Robina State High School is a coeducational independent public secondary school based in Robina, on the Gold Coast in Queensland, Australia. The school has a total enrolment of more than 1500 students, with 1530 students in 2024.

Since 2026, the school's principal has been Rebecca McDonald. The administration includes four deputy principals, one business manager, fourteen heads of department, two guidance officers, one provisional psychologist, one social worker, one school-based nurse, one school-based police officer, one school chaplain and three year level coordinators.

==Curriculum==
===Specialist programs===
Specialist programs available to students at Robina State High School include:
- Academic Excellence Program (also known as the 'Kingfisher Program')
- Community – Action – Service (CAS) Program
- Dance Troupe/Academy
- Japanese Immersion
- Robina Sports Academy
  - Baseball Academy
  - Futsal/Football Academy
  - General Sports Academy
  - Golf Academy
  - Netball Academy
  - Triathlon Academy

===English===
English is a compulsory core subject across the Year 7–10 curriculum. Students in Year 8 and Year 9 undertake either Intermediate English or English Extension. English subjects available to students in Year 11 and Year 12 include the General subjects of English, English as an Additional Language, Literature and English and Literature Extension (Year 12 only), and the Applied subject of Essential English.

===Mathematics===
Mathematics is a compulsory core subject across the Year 7–10 curriculum. Students in Years 8 and 9 undertake either Intermediate Mathematics or Mathematics Extension, whereas students in Year 10 undertake one of the subjects of Intermediate Mathematics, Mathematics Extension or Foundation Mathematics. Mathematics subjects available to students in Years 10, 11 and 12 include the General subjects of General Mathematics, Mathematical Methods and Specialist Mathematics, and the Applied subject of Essential Mathematics.

===Humanities===
The Humanities faculty incorporates the compulsory core subjects of History and Geography across the Year 7–10 curriculum. Elective Humanities subjects available to students in Year 9 in include the Business subjects of Business Education and Digital Graphics. Elective Humanities subjects available to students in Year 10 include Business and Certificate I in Skills for Vocational Pathways (FSK10213). Humanities subjects available to students in Years 11 and 12 include the General subjects of Accounting, Ancient History, Business, Economics, Geography, Legal Studies and Modern History, and the Applied subject of Tourism.

===Science===
Science is a compulsory core subject across the Year 7–10 curriculum. Students in Years 8, and 9 undertake either Intermediate Science or Science Extension. Elective Science subjects available to students in Year 10 include Aquatic Practices and Health Science as well as physics, biology, chemistry, and general science (which includes all 4 sciences. Science subjects available to students in Years 11 and 12 include the General subjects of Biology, Chemistry, Marine Science and Physics, and the Applied subject of Aquatic Practices.

===Languages===
Japanese is the Language Other Than English administered at Robina State High School. In Years 7 and 8, Japanese is a compulsory subject undertaken for three semesters over the two-year period and becomes an elective subject from Year 9. Alternatively, academic students from Years 7–10 may participate in the Japanese Immersion program.

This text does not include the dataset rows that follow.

(** * VideoMancer background service worker: stream acquisition engine

    A shallow embedding of the manifest parsers, the captured-header store,
    the batch retrieval loops and the file-name sanitiser of the background
    script, of its registry of detected videos with the listeners and
    message handlers that work on it, and of the options page, with the
    properties of the engine stated over it.

    Conventions of the embedding:
    - a JavaScript string is a [string] of 8-bit characters; the whitespace
      class of [trim] and of the regular expression [\s] is its ASCII part;
    - a JavaScript number that the code obtains from [parseInt] over decimal
      digits is an [N]; where the code divides or reads a decimal fraction the
      value is a [number]: a rational, a signed zero or one of the IEEE
      special values. A quotient is rounded to the nearest binary64 number,
      ties to even, with gradual underflow and overflow to an infinity;
      what is read from decimal digits, and the sum of integers, is taken
      exactly, as binary64 holds integers below [2^53];
    - platform services ([URL], [fetch], [crypto.subtle], [DOMParser],
      [chrome.downloads], [chrome.cookies], [JSON.stringify]) are variables
      of the section that uses them; the values of [generateId()] and
      [Date.now()] are arguments of the function that calls them;
    - the [Map] of the videos of a tab is the list of its entries in
      insertion order; what the registry tells the browser is a list of
      effects;
    - [ensureAuthHeaders] is taken as it runs when no listener is called
      while it awaits. *)

From Stdlib Require Import ZArith QArith Qround Qabs Qpower Ascii String List Permutation
  Sorted Lia Lqa.
From Stdlib Require Import DecimalString.
From stdpp Require Import base option list gmap strings.

Local Open Scope string_scope.
Local Open Scope list_scope.

(** ** JavaScript strings *)

Module JsString.

Definition is_space (c : ascii) : bool :=
  let n := nat_of_ascii c in
  ((9 <=? n)%nat && (n <=? 13)%nat) || (n =? 32)%nat.

Definition is_digit (c : ascii) : bool :=
  let n := nat_of_ascii c in (48 <=? n)%nat && (n <=? 57)%nat.

Definition is_hex (c : ascii) : bool :=
  let n := nat_of_ascii c in
  is_digit c || ((65 <=? n)%nat && (n <=? 70)%nat) || ((97 <=? n)%nat && (n <=? 102)%nat).

Definition is_empty (s : string) : bool :=
  match s with EmptyString => true | String _ _ => false end.

(** [s.startsWith(p)] *)
Definition startsWith (p s : string) : bool := String.prefix p s.

(** [s.substring(n)] *)
Fixpoint substring_from (n : nat) (s : string) : string :=
  match n, s with
  | O, _ => s
  | S _, EmptyString => EmptyString
  | S k, String _ r => substring_from k r
  end.

(** [s.substring(0, n)] *)
Fixpoint substring_to (n : nat) (s : string) : string :=
  match n, s with
  | O, _ => EmptyString
  | S _, EmptyString => EmptyString
  | S k, String c r => String c (substring_to k r)
  end.

Fixpoint trimStart (s : string) : string :=
  match s with
  | EmptyString => EmptyString
  | String c r => if is_space c then trimStart r else s
  end.

Fixpoint trimEnd (s : string) : string :=
  match s with
  | EmptyString => EmptyString
  | String c r =>
      let r' := trimEnd r in
      if is_space c && is_empty r' then EmptyString else String c r'
  end.

(** [s.trim()] *)
Definition trim (s : string) : string := trimEnd (trimStart s).

(** [s.split(c)] for a one-character separator; the result is never empty. *)
Fixpoint split (c : ascii) (s : string) : list string :=
  match s with
  | EmptyString => [EmptyString]
  | String a r =>
      if Ascii.eqb a c then EmptyString :: split c r
      else match split c r with
           | p :: ps => String a p :: ps
           | [] => [String a EmptyString]
           end
  end.

(** The longest prefix of [s] whose characters satisfy [p], and the rest. *)
Fixpoint span (p : ascii -> bool) (s : string) : string * string :=
  match s with
  | EmptyString => (EmptyString, EmptyString)
  | String c r =>
      if p c then let '(a, b) := span p r in (String c a, b) else (EmptyString, s)
  end.

(** Leftmost match of an anchored matcher, as [RegExp.prototype.exec] scans
    the start positions from left to right. *)
Fixpoint first_match {A : Type} (m : string -> option A) (s : string) : option A :=
  match m s with
  | Some a => Some a
  | None => match s with
            | EmptyString => None
            | String _ r => first_match m r
            end
  end.

(** The text that [String.prototype.replace] puts in place of a match of
    a string pattern, for the replacement string [by_]: a doubled dollar
    sign stands for one dollar sign, a dollar sign with an ampersand for
    the matched text, with a backquote for the text before the match and
    with an apostrophe for the text after it. Without capture groups every
    other dollar sign stands for itself. *)
Fixpoint substitution (matched before after by_ : string) : string :=
  match by_ with
  | EmptyString => EmptyString
  | String a t =>
      if Ascii.eqb a "$" then
        match t with
        | String c r =>
            if Ascii.eqb c "$" then String "$" (substitution matched before after r)
            else if Ascii.eqb c "&" then matched +:+ substitution matched before after r
            else if Ascii.eqb c "`" then before +:+ substitution matched before after r
            else if Ascii.eqb c "'" then after +:+ substitution matched before after r
            else String "$" (substitution matched before after t)
        | EmptyString => String "$" EmptyString
        end
      else String a (substitution matched before after t)
  end.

===Health and Physical Education===
Health & Physical Education is a compulsory core subject across the Year 7–10 curriculum. Health & Physical Education subjects available to students in Years 11 and 12 include the General subject of Physical Education and the Applied subjects of Sport & Recreation (Baseball, Golf, Futsal/Football, Netball and Triathlon).

===The Arts===
Year 7 students undertake the Arts Specialization subjects of Dance, Drama Extension, Music and Visual Arts, or the General Arts course incorporating visual and/or performing arts. In Year 8, students participate in one of the Arts subjects of Dance, Drama, Music and Visual Arts for one semester. Arts subjects available to students in Year 9 include Dance, Drama, Media Arts, Music and Visual Arts, whereas the Year 10 curriculum consists of the Arts subjects of Dance, Drama, Music, Visual Arts, Certificate II in Creative Industries (CUA20215) and Film, Television & New Media. Arts subjects available to students in Years 11 and 12 include the General subjects of Drama, Music Extension – Composition (Year 12 only), Music Extension – Performance (Year 12 only) and Visual Art, and the Applied subjects of Dance in Practice, Drama in Practice, Media Arts in Practice, Music in Practice and Visual Arts in Practice.

===Home Economics===
Home Economics is optionally studied for one term in Year 7 and by all students for one semester in Year 8. Home Economics subjects available to students in Year 9 include Food Studies, General Home Economics and Introduction to Fashion, whereas the Year 10 curriculum consists of the Home Economics subjects of Fashion, Food Studies and Introduction to Hospitality, which later a cert is offered for.

===Technology===
In Year 8, the Technology subject of Industrial Technology & Design is studied for one semester whereas the Year 9–10 curriculum consists of the elective Technology subjects of Digital Technologies, Graphics and Industrial Technology & Design. Technology subjects available to students in Years 11 and 12 include the General subjects of Design, Digital Solutions and Food & Nutrition, and the Applied subjects of Furnishing Skills, Hospitality Practices, Industrial Graphics Skills and Industrial Technology Skills.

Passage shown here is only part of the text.